Research on the association between non-motor symptoms (NMS) of Parkinson's disease (PD) and patients' quality of life (QoL) has given insight into the burden of NMS. Most studies investigate NMS by assessing the contribution of individual symptoms to QoL. However, symptoms could also have an interactive relationship, which might not be fully taken into account when only studying these individual contributions. Recently, a network approach has been developed that treats symptoms as nodes and associations between symptoms as edges in a network, providing the opportunity to investigate the dimensional spectrum of NMS. In the current cross-sectional study, we investigated NMS with both approaches: first, we assessed individual contributions of NMS to QoL. Second, we aimed to assess NMS using a network approach.

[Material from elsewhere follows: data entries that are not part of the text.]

(** * EagleEye dashboard: the scoped search client and the statistics pipeline

    A shallow embedding of [core/connectors/elasticsearch_connector.py],
    [core/config.py] and [core/stats.py], and the properties of the
    statistics pipeline that the specification states about them. *)

From Stdlib Require Import ZArith List String Ascii Bool QArith Lia DecimalString.
Import ListNotations.

Open Scope string_scope.
Open Scope Z_scope.

(** * Python values and the operations the code applies to them *)

Module Py.

(** Values decoded from a JSON document by [response.json()].  Numbers are
    integers: the counts and severity levels the reductions read are
    integral, and floating-point numbers are outside this development. *)
#[warnings="-register-all"]
Inductive json : Type :=
| JNull
| JBool (b : bool)
| JInt (n : Z)
| JStr (s : string)
| JList (xs : list json)
| JDict (kvs : list (string * json)).

(** A Python [dict] with string keys, in insertion order. *)
Definition dict := list (string * json).

(** The exception classes the reductions can meet; all derive from
    [Exception]. *)
Inductive exn := AttributeError | KeyError | IndexError | TypeError | ValueError.

(** A computation that returns a value or raises. *)
Definition result (A : Type) : Type := (exn + A)%type.

Definition ret {A} (a : A) : result A := inr a.
Definition raise {A} (e : exn) : result A := inl e.
Definition bind {A B} (m : result A) (k : A -> result B) : result B :=
  match m with
  | inl e => inl e
  | inr a => k a
  end.

Declare Scope py_scope.
Delimit Scope py_scope with py.
Notation "x <- m ;; k" := (bind m (fun x => k))
  (at level 61, m at next level, right associativity) : py_scope.

(** [try: ... except Exception: ...] around a computation. *)
Definition try_except {A} (m : result A) (handler : exn -> A) : A :=
  match m with
  | inl e => handler e
  | inr a => a
  end.

(** [[f(x) for x in xs]]: the first exception aborts the comprehension. *)
Fixpoint comprehension {A B} (f : A -> result B) (xs : list A) : result (list B) :=
  match xs with
  | [] => ret []
  | x :: xs' =>
      match f x with
      | inl e => inl e
      | inr y =>
          match comprehension f xs' with
          | inl e => inl e
          | inr ys => inr (y :: ys)
          end
      end
  end.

Seventy PD patients completed questionnaires on NMS and QoL. Our primary analysis shows that the domains Mood and Pain are significant contributors to QoL. Our secondary network analysis suggests that Mood and Sleep play central roles in the NMS-network, and that Mood and Cognition are strongly related. Because of power issues, the generalizability of our explorative results is limited. However, complementary information from the network analysis does suggest that focusing on sleep problems might help both mood and pain symptoms, which negatively affect QoL. Investigating symptoms not only as individual and independent entities but rather as part of a connected network could show how treating one symptom affects other symptoms.